9. What service options would you plan to offer over this network (for example, data only, voice and data, a triple play of voice, data and cable television, etc.)? What download/upload or symmetrical speeds would you offer and guarantee to end-users? How will your residential and business offerings differ?

10. Provide a statement of how your proposed participation would help the City’s economic development goals. Describe your interests and plans to hire local contractors and providers in Westminster, and how your participation would help local job creation. Describe your relationships with local businesses in Westminster as well as your interest and plans to engage them in this project. Describe your relationships with socially and economically disadvantaged small businesses in Westminster as well as your interest and plans to engage them in this project.

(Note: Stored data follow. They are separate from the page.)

(* ===== verification/Replayer.v ===== *)
(** * Replayer: common/include/common/replayer.h

    The trace replayer of the integration tests: [prepare_data] puts down what
    the reads of a trace need, [replay_trace] performs the trace as often as it
    is asked to, [clean_data] removes what it wrote.  In [POSIX] mode a rank
    works on its own file through libc's streams, modelled without their
    buffers; in the other modes every request goes through a [LibHandler].
    Timing and its reduction over the ranks are not modelled; [malloc] of a
    positive size succeeds. *)

From S2P Require Import Prelude CText Effects Types Services IOClient World Msgpack Config.
From S2P Require Import Distribution Metadata Server Client Iris ShadowLink ShadowStore.
From S2P Require Import Colocation.

Module TraceReplayer.

(** ** Streams *)

(** The variable [FILE *file]: never set, or closed; null; an open stream, with
    its position. *)
Inductive FILE_ptr := Indeterminate | Null | Opened (path : string) (pos : Z).

(** [fopen (path, "w+")]. *)
Definition fopen_w (path : string) (fs : FS) : FILE_ptr * FS :=
  if decide (path ∈ denied fs) then (Null, fs)
  else (Opened path 0, set_files (<[path := []]> (files fs)) fs).

(** A stream function on a pointer that is none. *)
Definition opened (f : FILE_ptr) : outcome (string * Z) :=
  match f with
  | Opened path pos => Ok (path, pos)
  | Null => Undefined NullDeref
  | Indeterminate => Undefined UninitRead
  end.

(** [fseek (file, off, SEEK_SET)]; a failure is not looked at. *)
Definition fseek_set (off : Z) (f : FILE_ptr) : outcome FILE_ptr :=
  '(path, pos) ← opened f; Ok (Opened path (if off <? 0 then pos else off)).

Definition fclose (f : FILE_ptr) : outcome FILE_ptr := opened f;; Ok Indeterminate.

(** [fwrite (bytes, 1, n, file)]; a short count is not looked at. *)
Definition fwrite_at (bytes : list ascii) (f : FILE_ptr) (fs : FS) : outcome (FILE_ptr * FS) :=
  '(path, pos) ← opened f;
  if io_error fs then Ok (f, fs) else
  match bytes with
  | [] => Ok (f, fs)
  | _ => Ok (Opened path (pos + zlen bytes),
             set_files (<[path := splice nul pos bytes (file_content fs path)]> (files fs)) fs)
  end.

(** [fread (buf, 1, n, file)]. *)
Definition fread_at (n : Z) (f : FILE_ptr) (fs : FS) : outcome (list ascii * FILE_ptr) :=
  '(path, pos) ← opened f;
  if io_error fs then Ok ([], f) else
  let bytes := slice pos n (file_content fs path) in
  Ok (bytes, Opened path (pos + zlen bytes)).

(** ** Random strings *)

Definition charset : list ascii :=
  chars "abcdefghijklmnopqrstuvwxyzABCDEFGHIJKLMNOPQRSTUVWXYZ0123456789,.-#'?!".

Definition letters (rand : nat -> Z) (calls : nat) (n : nat) : list ascii :=
  (fun i => default nul (charset !! Z.to_nat (rand (calls + i)%nat mod zlen charset))) <$> seq 0 n.

(** No string for the length 0; the terminator of a string of length -1 is in
    front of its allocation; a smaller length is an allocation that fails. *)
Definition randstring (rand : nat -> Z) (calls : nat) (length : Z) : outcome buffer :=
  if length =? 0 then Ok None
  else if length =? -1 then Undefined OutOfBounds
  else if length <? 0 then Ok None
  else Ok (Some (Some <$> (letters rand calls (Z.to_nat length) ++ [nul]))).

(** ** Lines of a trace *)

Definition parse_line (line : list ascii) : outcome (list ascii * Z * Z) :=
  match strtok ","%char (cstr line) with
  | None => Undefined NullDeref
  | Some (operation, r1) =>
      '(offset, r2) ← atol_word r1;
      '(request_size, _) ← atol_word r2;
      Ok (operation, offset, request_size)
  end.

(** ** The three passes *)

Section replayer.
Context {R M : Type} `{RedisService R} `{MongoService M} `{Msgpack}.
Context (rand sequence client_rand : nat -> Z).
Context (random : nat -> Z).   (* what [randstring] draws *)

(** The servers and stores, the pass's [FILE *file], the draws so far. *)
Record state := mkState { cluster : Cluster R M; file : FILE_ptr; draws : nat }.

Definition fs_of (s : state) : FS := w_fs (cl_world (cluster s)).
Definition with_file (f : FILE_ptr) (fs : FS) (s : state) : state :=
  mkState (mkCluster (cl_servers (cluster s)) (set_fs fs (cl_world (cluster s))) (cl_calls (cluster s)))
    f (draws s).
Definition set_file (f : FILE_ptr) (s : state) : state := mkState (cluster s) f (draws s).

Definition do_fopen (path : string) : ST state unit := fun s =>
  let '(f, fs) := fopen_w path (fs_of s) in (Ok (), with_file f fs s).
Definition do_fclose : ST state unit :=
  s ← get_state; f ← lift (fclose (file s)); put_state (set_file f s).
Definition do_fseek (off : Z) : ST state unit :=
  s ← get_state; f ← lift (fseek_set off (file s)); put_state (set_file f s).

(** [fwrite (buf, sizeof (char), n, file)]. *)
Definition do_fwrite (buf : buffer) (n : Z) : ST state unit :=
  s ← get_state;
  bytes ← lift (mem_read buf 0 n ≫= defined);
  '(f, fs) ← lift (fwrite_at bytes (file s) (fs_of s));
  put_state (with_file f fs s).

(** [readbuf = malloc (n + 1); fseek; fread; free (readbuf)]. *)
Definition do_fread (off n : Z) : ST state unit :=
  do_fseek off;;
  s ← get_state;
  '(bytes, f) ← lift (fread_at (u64 n) (file s) (fs_of s));
  lift (mem_write (if n <? 0 then None else malloc (n + 1)) 0 (Some <$> bytes));;
  put_state (set_file f s).

Definition do_randstring (length : Z) : ST state buffer := fun s =>
  match randstring random (draws s) length with
  | Ok b => (Ok b, mkState (cluster s) (file s) (draws s + Z.to_nat length))
  | Throw e => (Throw e, s) | Undefined u => (Undefined u, s) | Exit c => (Exit c, s)
  end.

(** [lh.run (op, offset, request_size, data)]. *)
Definition lh_run (h : LibHandler) (c : Conf) (op : OPType) (offset request_size : Z) (data : buffer)
    : ST state unit := fun s =>
  let '(o, cl) := LibHandler_run rand sequence client_rand c h op offset (u64 request_size) data (cluster s) in
  (_ ← o; Ok (), mkState cl (file s) (draws s)).

Definition is_POSIX (mode : IOLib) : bool := match mode with POSIX => true | _ => false end.

(** A pass over the lines of a trace; [None] for a null stream.  [stop] is the
    test that ends a pass early; the length of the trace bounds its turns. *)
Fixpoint lines_loop {A} (stop : list ascii -> bool) (body : A -> list ascii -> Z -> Z -> ST state A)
    (fuel : nat) (trace : list ascii) (acc : A) : ST state A :=
  match getline trace with
  | None => mret acc
  | Some (line, trace') =>
      if stop line then mret acc else
      match fuel with
      | O => undefined NoReturn
      | S fuel =>
          '(operation, offset, request_size) ← lift (parse_line line);
          acc' ← body acc operation offset request_size;
          lines_loop stop body fuel trace' acc'
      end
  end.

Section pass.
Context (h : LibHandler) (c : Conf).
Context (path : string).   (* filename + std::to_string (rank) *)

(** A line of [replay_trace]. *)
Definition replay_line (_ : unit) (operation : list ascii) (offset request_size : Z) : ST state unit :=
  if decide (operation = chars "FOPEN") then
    if is_POSIX (lib_type h) then do_fopen path else mret ()
  else if decide (operation = chars "FCLOSE") then
    if is_POSIX (lib_type h) then do_fclose else mret ()
  else if decide (operation = chars "WRITE") then
    writebuf ← do_randstring request_size;
    if is_POSIX (lib_type h) then do_fseek offset;; do_fwrite writebuf (u64 request_size)
    else lh_run h c WRITE offset request_size writebuf
  else if decide (operation = chars "READ") then
    readbuf ← do_randstring request_size;
    if is_POSIX (lib_type h) then do_fread offset request_size
    else lh_run h c READ offset request_size readbuf
  else if decide (operation = chars "LSEEK") then
    if is_POSIX (lib_type h) then do_fseek offset else mret ()
  else mret ().

(** One repetition; false when the trace cannot be opened. *)
Definition replay_once (trace : option (list ascii)) : ST state bool :=
  match trace with
  | None => mret false
  | Some trace => lines_loop (fun line => zlen line <? 4) replay_line (length trace) trace ();; mret true
  end.

(** [while (rep)]. *)
Fixpoint replay_rounds (rep : nat) (trace : option (list ascii)) : ST state bool :=
  match rep with
  | O => mret true
  | S rep => ok ← replay_once trace; if ok : bool then replay_rounds rep trace else mret false
  end.

(** A line of [prepare_data]. *)
Definition prepare_line (max_offset : Z) (operation : list ascii) (offset request_size : Z) : ST state Z :=
  if decide (operation = chars "READ") then
    writebuf ← do_randstring request_size;
    if is_POSIX (lib_type h) then
      mret (if max_offset <? i64 (offset + request_size) then i64 (offset + request_size) else max_offset)
    else lh_run h c WRITE offset request_size writebuf;; mret max_offset
  else mret max_offset.

(** A line of [clean_data]. *)
Definition clean_line (max_offset : Z) (operation : list ascii) (offset request_size : Z) : ST state Z :=
  if decide (operation = chars "WRITE") then
    if is_POSIX (lib_type h) then
      mret (if max_offset <? i64 (offset + request_size) then i64 (offset + request_size) else max_offset)
    else lh_run h c DELETE offset request_size None;; mret max_offset
  else mret max_offset.

End pass.

Definition rank_file (filename : string) (rank : Z) : string := filename +:+ to_string rank.

(** [replay_trace]; the result is false where the code returns before the
    reduction, and the mean of the timings is left out.  A negative number of
    repetitions is never counted down to zero.  [conf] is the configuration the
    handler's client has loaded when its constructor goes on ([LibHandler_new]). *)
Definition replay_trace (trace : option (list ascii)) (filename : string) (repetitions rank : Z)
    (mode : IOLib) (stor_type chunk_size : Z) (conf : Conf) : ST state bool := fun s =>
  let '(h, c) := LibHandler_ctor filename mode stor_type chunk_size false conf in
  (if repetitions <? 0 then undefined NoReturn
   else replay_rounds h c (rank_file filename rank) (Z.to_nat repetitions) trace) (set_file Indeterminate s).

(** [prepare_data]; the file it writes is not closed. *)
Definition prepare_data (trace : option (list ascii)) (filename : string) (rank : Z)
    (mode : IOLib) (stor_type chunk_size : Z) (conf : Conf) : ST state Z := fun s =>
  let '(h, c) := LibHandler_ctor filename mode stor_type chunk_size false conf in
  match trace with
  | None => (Undefined NullDeref, s)
  | Some trace =>
      (max_offset ← lines_loop (fun _ => false) (prepare_line h c) (length trace) trace 0;
       (if is_POSIX mode then
          do_fopen (rank_file filename rank);;
          writebuf ← do_randstring max_offset;
          do_fwrite writebuf (u64 max_offset)
        else mret ());;
       mret 0) (set_file Indeterminate s)
  end.

Definition do_remove (path : string) : ST state unit := fun s =>
  (Ok (), with_file (file s) (posix_remove (fs_of s) path) s).

Definition clean_data (trace : option (list ascii)) (filename : string) (rank : Z)
    (mode : IOLib) (stor_type chunk_size : Z) (conf : Conf) : ST state Z := fun s =>
  let '(h, c) := LibHandler_ctor filename mode stor_type chunk_size false conf in
  match trace with
  | None => (Undefined NullDeref, s)
  | Some trace =>
      (lines_loop (fun _ => false) (clean_line h c) (length trace) trace 0;;
       (if is_POSIX mode then do_remove (rank_file filename rank) else mret ());;
       mret 0) (set_file Indeterminate s)
  end.

End replayer.
Arguments state R M : clear implicits.

End TraceReplayer.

11. Provide three (3) references, including contact information, from previous contracts or partnerships.

All interested respondents are asked to submit a letter of intent via email by April 19, 2013 to [email protected], or via hard copy to:

City of Westminster Attn: Robert Miller 56 W. Main St. Westminster, MD 21157

Final RFI submissions must be received by close of business on May 3, 2013.

Please send a hard copy of the RFI response to the address above. Additionally, please email a final copy of the RFI response in PDF format to [email protected] by May 3, 2013.

Please identify any proprietary and/or confidential information as such.

Questions related to this RFI should be emailed to [email protected] no later than 4:00 PM on April 26, 2013.

The following is the schedule for responding to this RFI. The schedule is subject to change:

April 12, 2013 – RFI Released April 19, 2013 – Deadline for Submitting Letter of Intent to Respond to RFI April 26, 2013 – Deadline for Submitting Questions FINAL DEADLINE – May 3, 2013 – RFI Responses Due

The City of Westminster thanks you in advance for your thoughtful response.